Fibrin-associated diffuse large B-cell lymphoma (FA-DLBCL) is in and of itself a rare entity and is a subset of the Epstein-Barr virus (EBV)-associated lymphoma. Due to its indolent course, FA-DLBCL is generally an incidental finding on histopathological examinations. We present the first reported case of FA-DLBCL found within a native aortic thrombus during an aorto-biiliac bypass. This is a 77-year-old male who was taken to the operative theater for open aorto-biiliac bypass secondary to aortooclusive disease resulting in intermittent claudication and gangrene of the right lower extremity digits. Intraoperatively, suspicious inflammatory changes were noted around the aorta. Pathological evaluation of the thrombus within the aorta noted cells of B-cell lineage with BCL2 and MYC positivity in addition to CD30 and EBV positivity. Postoperatively, the patient's course was complicated by acute tubular necrosis, uremia, dialysis dependence, intubation, and cardiac arrhythmias including cardiac arrest. He was able to recover from these complications, however, he ultimately chose to self-enroll in hospice care.
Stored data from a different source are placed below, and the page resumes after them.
(** What makes row [r] right, now or in the end, if it is not given up as lost: a
    queued notification, the listener at work on it, the bulk load about to write it,
    or the map entry. *)
Definition row_ok (s : State) (r : Stored) : Prop :=
  s_id r ∈ st_lost s \/ int4_text (s_id r) ∈ st_queue s \/
  match st_listener s with
  | LBoot => True
  | LLoad rows => (s_id r, host (s_origin r)) ∈ rows \/ right_entry (st_map s) r
  | LGot id | LRow id _ => id = s_id r \/ right_entry (st_map s) r
  | LOff | LWait => right_entry (st_map s) r
  end.

Definition known (db : Database) (id : Z) : Prop := exists r, r ∈ domains db /\ s_id r = id.

(** The rows being loaded are the table's, except for lost ones; a row fetched by the
    listener is current unless its id is queued again. *)
Definition listener_ok (s : State) : Prop :=
  match st_listener s with
  | LBoot => st_queue s = [] /\ st_resolver s = ROff
  | LLoad rows => st_queue s = [] /\ st_resolver s = ROff /\
      forall id txt, (id, txt) ∈ rows -> known (st_db s) id /\
        forall r, r ∈ domains (st_db s) -> s_id r = id -> id ∈ st_lost s \/ txt = host (s_origin r)
  | LOff => st_queue s = []
  | LWait => True
  | LGot id => known (st_db s) id
  | LRow id row => known (st_db s) id /\
      forall r, r ∈ domains (st_db s) -> s_id r = id -> int4_text id ∈ st_queue s \/ row = Some (host (s_origin r))
  end.
(** Lower-casing decides only between [tcp], [udp] and the rest; no character
    outside ASCII lower-cases to a letter of these. *)
Definition proto_num (proto : list Z) : option Z :=
  let lower := Dns.to_lowercase proto in
  if bool_decide (lower = text "tcp") then Some 6
  else if bool_decide (lower = text "udp") then Some 17
  else None.

Definition report (client_id domain_id : Z) : list (list Z) :=
  [text "client_id=" ++ dec 11 client_id ++ text ", domain_id=" ++ dec 11 domain_id;
   text "client_vip=" ++ Ipv6Text.format_ipv6 (client_vip_from_id24 client_id);
   text "synthetic_addr=" ++ Ipv6Text.format_ipv6 (synthetic_ipv6 domain_id)].

Definition decode_proxy_src_cmd (key_hex addr_str : list Z) (src_port dst_port : Z) (proto : list Z) : CliEnd :=
  match Keys.parse_key_bytes key_hex with
  | Keys.Panic => Panicked
  | Keys.Return (Err e) => Failed (BadKey e)
  | Keys.Return (Ok key) =>
      match Ipv6Text.parse_ipv6 (Keys.utf8 (Keys.trim addr_str)) with
      | Err _ => Failed (BadAddress addr_str)
      | Ok addr_bytes =>
          match proto_num proto with
          | None => Failed (BadProto proto)
          | Some p =>
              match decode_proxy_src addr_bytes (ProxySrcCtx_new src_port dst_port p) key with
              | Some (client_id, domain_id) => Printed (report client_id domain_id)
              | None => ExitOne
              end
          end
      end
  end.
Lemma AppCollision_copyItem_loop_shape f m :
  exists dir' evs,
    AppCollision.copyItem caps globalConfig f m =
      (inr tt,
       Build_Machine
         (assignAt (indexById (FileItem.id f) (updatedFiles m))
            (settle (collisionVerdict caps (GlobalConfig.overwrite globalConfig)
                       (directory m) (FileItem.handle f)
                       (AppCollision.getFinalName globalConfig f)))
            (updatedFiles m))
         dir' (journal m ++ evs)) /\
    reads evs = [FileItem.handle f] /\
    published evs =
      [assignAt (indexById (FileItem.id f) (updatedFiles m))
         (FileItem.with_status processing) (updatedFiles m);
       assignAt (indexById (FileItem.id f) (updatedFiles m))
         (settle (collisionVerdict caps (GlobalConfig.overwrite globalConfig)
                    (directory m) (FileItem.handle f)
                    (AppCollision.getFinalName globalConfig f)))
         (updatedFiles m)].
Proof.
  destruct (AppCollision_copyItem_shape f m) as (dir' & evs & ? & ? & ? & _).
  by exists dir', evs.
Qed.

(** Entries of the destination never disappear. *)
Lemma AppCollision_copyItem_keeps_entries f m k :
  is_Some (directory m !! k) ->
  is_Some (directory (after (AppCollision.copyItem caps globalConfig f) m) !! k).
Proof.
  unfold after.
  destruct (AppCollision_copyItem_shape f m) as (? & ? & -> & _ & _ & Hk & _).
  apply Hk.
Qed.

(** Without overwriting, the entries of the destination keep their bytes. *)
Lemma AppCollision_copyItem_keeps_bytes f m :
  GlobalConfig.overwrite globalConfig = false ->
  directory m ⊆ directory (after (AppCollision.copyItem caps globalConfig f) m).
Proof.
  unfold after.
  destruct (AppCollision_copyItem_shape f m) as (? & ? & -> & _ & _ & _ & Hk & _).
  apply Hk.
Qed.

(** A successful copy leaves an entry under the final name. *)
Lemma AppCollision_copyItem_written f m :
  collisionVerdict caps (GlobalConfig.overwrite globalConfig) (directory m)
    (FileItem.handle f) (AppCollision.getFinalName globalConfig f) = Succeeded ->
  is_Some (directory (after (AppCollision.copyItem caps globalConfig f) m)
           !! AppCollision.getFinalName globalConfig f).
Proof.
  unfold after.
  destruct (AppCollision_copyItem_shape f m) as (? & ? & -> & _ & _ & _ & _ & Hk & _).
  apply Hk.
Qed.
End Bodies.

(** ** The batch of [App] *)

Section AppBatch.
Variables (caps : Capabilities) (globalConfig : GlobalConfig.t)
          (d : FileSystemDirectoryHandle).
Implicit Types (files visible : list FileItem.t) (f x y : FileItem.t) (m : Machine).

Local Abbreviation step := (App.copyItem caps globalConfig).
Local Abbreviation verdict :=
  (fun (f : FileItem.t) (_ : Machine) =>
     verdict_of_failure
       (failure caps (FileItem.handle f) (App.getFinalName globalConfig f))).
Local Abbreviation shape := (App_copyItem_shape caps globalConfig).

(** The machine in which the loop starts. *)
Lemma App_executeBatch_unfold files visible m :
  let m0 := Build_Machine files (directory m)
              ((journal m ++ [SetIsProcessing true]) ++ [SetShowConfirm false]) in
  let m1 := after (forEach visible step) m0 in
  App.executeBatch caps globalConfig (Some d) files visible m
  = (inr tt,
     Build_Machine (updatedFiles m1) (directory m1)
       (journal m1 ++ [SetIsProcessing false])).
Proof.
  intros m0 m1. unfold App.executeBatch, mbind, M_bind, emit, declare_updatedFiles.
  cbn [updatedFiles directory journal].
  fold m0. by rewrite (forEach_ok step verdict shape).
Qed.

Lemma entry_Some k (l : list FileItem.t) i x :
  indexById k l = Some i -> l !! i = Some x -> entry k l = Some x.
Proof. intros Hi Hx. unfold entry. by rewrite Hi. Qed.

Lemma entry_ids k (l l' : list FileItem.t) i :
  FileItem.id <$> l = FileItem.id <$> l' ->
  indexById k l = Some i -> entry k l' = l' !! i.
Proof.
  intros Hids Hi. unfold entry. by rewrite <- (indexById_ids k l l' Hids), Hi.
Qed.


(** Without a destination the executor returns at once. *)
Lemma App_executeBatch_no_destination files visible m :
  App.executeBatch caps globalConfig None files visible m = (inr tt, m).
Proof. reflexivity. Qed.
An extensive literature review of over 128 mentions of FA-DLBCL noted a complete paucity of reported cases of FA-DLBCL within a native aorta. The patient's clinical presentation and histopathology without mass-forming lesions lead to the diagnosis of FA-DLBCL. FA-DLBCL is an extremely rare EBV+ lymphoproliferative disorder associated with chronic inflammation (DLBCL-CI). FA-DLBCL is a rare condition without defined uniform treatment. This article serves to highlight the first reported case of FA-DLBCL found within an abdominal aortic thrombus in a native aorta. Given the paucity of literature on this condition, postoperative treatment and long-term outcomes should be the focus of this condition.